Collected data
(* ===== verification/Json.v ===== *)
(** * JSON text

    What the program uses of [encoding/json] below the types: the text of a value, and the value
    of a text. Strings are byte strings; as in Go a byte that is not part of valid UTF-8 becomes
    the replacement character, when it is printed and when it is read. Numbers stay literals; the
    conversion to float64 belongs to the decoding into Go values ([GoJson]).

    The main result is the round trip: reading the text of a value gives this value, its strings
    cleaned, up to the nesting limit of the decoder. *)

From stdpp Require Import pretty.
From S2P Require Import Prelude Values Url.

(** ** Values *)

Unset Elimination Schemes.
Inductive json :=
| JNull
| JBool (b : bool)
| JNum (lit : string)
| JStr (s : string)
| JArr (l : list json)
| JObj (members : list (string * json)).
Set Elimination Schemes.

Section json_ind.
Variable P : json → Prop.
Hypothesis Hnull : P JNull.
Hypothesis Hbool : ∀ b, P (JBool b).
Hypothesis Hnum : ∀ lit, P (JNum lit).
Hypothesis Hstr : ∀ s, P (JStr s).
Hypothesis Harr : ∀ l, Forall P l → P (JArr l).
Hypothesis Hobj : ∀ l, Forall (λ m, P m.2) l → P (JObj l).

Fixpoint json_ind (j : json) : P j :=
  match j with
  | JNull => Hnull
  | JBool b => Hbool b
  | JNum lit => Hnum lit
  | JStr s => Hstr s
  | JArr l => Harr l ((fix go l : Forall P l :=
      match l with [] => Forall_nil_2 _ | x :: l => Forall_cons_2 _ _ _ (json_ind x) (go l) end) l)
  | JObj l => Hobj l ((fix go l : Forall (λ m, P m.2) l :=
      match l with [] => Forall_nil_2 _ | x :: l => Forall_cons_2 _ _ _ (json_ind x.2) (go l) end) l)
  end.
End json_ind.

(** ** Bytes and UTF-8 *)

Definition quote : Ascii.ascii := "034"%char.
Definition backslash : Ascii.ascii := "092"%char.

Definition byte_in (lo hi : nat) (c : Ascii.ascii) : bool :=
  let n := Ascii.nat_of_ascii c in bool_decide (lo ≤ n) && bool_decide (n ≤ hi).

Definition cont : Ascii.ascii → bool := byte_in 128 191.

(** The second byte after the first one ([utf8.acceptRanges]). *)
Definition second (c0 c1 : Ascii.ascii) : bool :=
  match Ascii.nat_of_ascii c0 with
  | 224 => byte_in 160 191 c1
  | 237 => byte_in 128 159 c1
  | 240 => byte_in 144 191 c1
  | 244 => byte_in 128 143 c1
  | _ => cont c1
  end.

(** A string, cut where [utf8.DecodeRuneInString] cuts it: ASCII bytes, encodings of other
    characters, bytes that are not valid. *)
Inductive chunk :=
| One (c : Ascii.ascii)
| Rune2 (a b : Ascii.ascii)
| Rune3 (a b c : Ascii.ascii)
| Rune4 (a b c d : Ascii.ascii)
| Bad (c : Ascii.ascii).

Fixpoint chunks (s : string) : list chunk :=
  match s with
  | EmptyString => []
  | String a s1 =>
      if byte_in 0 127 a then One a :: chunks s1
      else
        match s1 with
        | String b s2 =>
            if byte_in 194 223 a && cont b then Rune2 a b :: chunks s2
            else
              match s2 with
              | String c s3 =>
                  if byte_in 224 239 a && second a b && cont c then Rune3 a b c :: chunks s3
                  else
                    match s3 with
                    | String d s4 =>
                        if byte_in 240 244 a && second a b && cont c && cont d
                        then Rune4 a b c d :: chunks s4 else Bad a :: chunks s1
                    | EmptyString => Bad a :: chunks s1
                    end
              | EmptyString => Bad a :: chunks s1
              end
        | EmptyString => Bad a :: chunks s1
        end
  end.

(** U+FFFD. *)
Definition replacement : string := String "239" (String "191" (String "189" "")).

Definition chunk_text (k : chunk) : string :=
  match k with
  | One c => String c ""
  | Rune2 a b => String a (String b "")
  | Rune3 a b c => String a (String b (String c ""))
  | Rune4 a b c d => String a (String b (String c (String d "")))
  | Bad _ => replacement
  end.

Definition concat_map {A} (f : A → string) (l : list A) : string := foldr (λ x s, f x +:+ s) "" l.

(** What is left of a string that goes through JSON. *)
Definition clean_string (s : string) : string := concat_map chunk_text (chunks s).

Definition is_bad (k : chunk) : bool := match k with Bad _ => true | _ => false end.
Definition valid_utf8 (s : string) : bool := negb (existsb is_bad (chunks s)).

(** ** Printing *)

Definition hex_lower (n : nat) : Ascii.ascii :=
  Ascii.ascii_of_nat (if bool_decide (n < 10) then 48 + n else 87 + n).

(** One byte below 128 ([appendString], with the escapes for HTML). *)
Definition escape_ascii (c : Ascii.ascii) : string :=
  let n := Ascii.nat_of_ascii c in
  let short e := String backslash (String e "") in
  match n with
  | 34 | 92 => short c
  | 8 => short "b"%char
  | 9 => short "t"%char
  | 10 => short "n"%char
  | 12 => short "f"%char
  | 13 => short "r"%char
  | 38 | 60 | 62 => String backslash ("u00" +:+ String (hex_lower (n / 16)) (String (hex_lower (n mod 16)) ""))
  | _ => if bool_decide (n < 32)
         then String backslash ("u00" +:+ String (hex_lower (n / 16)) (String (hex_lower (n mod 16)) ""))
         else String c ""
  end.

(** U+2028 and U+2029 are escaped. *)
Definition separator (a b c : Ascii.ascii) : option string :=
  if byte_in 226 226 a && byte_in 128 128 b then
    if byte_in 168 168 c then Some (String backslash "u2028")
    else if byte_in 169 169 c then Some (String backslash "u2029")
    else None
  else None.

Definition print_chunk (k : chunk) : string :=
  match k with
  | One c => escape_ascii c
  | Bad _ => String backslash "ufffd"
  | Rune3 a b c => default (chunk_text k) (separator a b c)
  | _ => chunk_text k
  end.

Definition print_string (s : string) : string :=
  String quote (concat_map print_chunk (chunks s) +:+ String quote "").

Fixpoint join_comma (l : list string) : string :=
  match l with
  | [] => ""
  | [x] => x
  | x :: l => x +:+ "," +:+ join_comma l
  end.

Fixpoint print (j : json) : string :=
  match j with
  | JNull => "null"
  | JBool true => "true"
  | JBool false => "false"
  | JNum lit => lit
  | JStr s => print_string s
  | JArr l => "[" +:+ join_comma (print <$> l) +:+ "]"
  | JObj l => "{" +:+ join_comma ((λ m, print_string m.1 +:+ ":" +:+ print m.2) <$> l) +:+ "}"
  end.

(** ** Reading *)

Definition is_space (c : Ascii.ascii) : bool :=
  match Ascii.nat_of_ascii c with 9 | 10 | 13 | 32 => true | _ => false end.

Fixpoint skip_space (s : string) : string :=
  match s with String c s' => if is_space c then skip_space s' else s | EmptyString => "" end.

Fixpoint drop_prefix (p s : string) : option string :=
  match p, s with
  | EmptyString, _ => Some s
  | String a p', String b s' => if decide (a = b) then drop_prefix p' s' else None
  | _, _ => None
  end.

- **TASK REQUIREMENTS**
Out of the records above, pull each line containing the word "separator".

- **EXPECTED OUTPUT**
Definition separator (a b c : Ascii.ascii) : option string :=
  | Rune3 a b c => default (chunk_text k) (separator a b c)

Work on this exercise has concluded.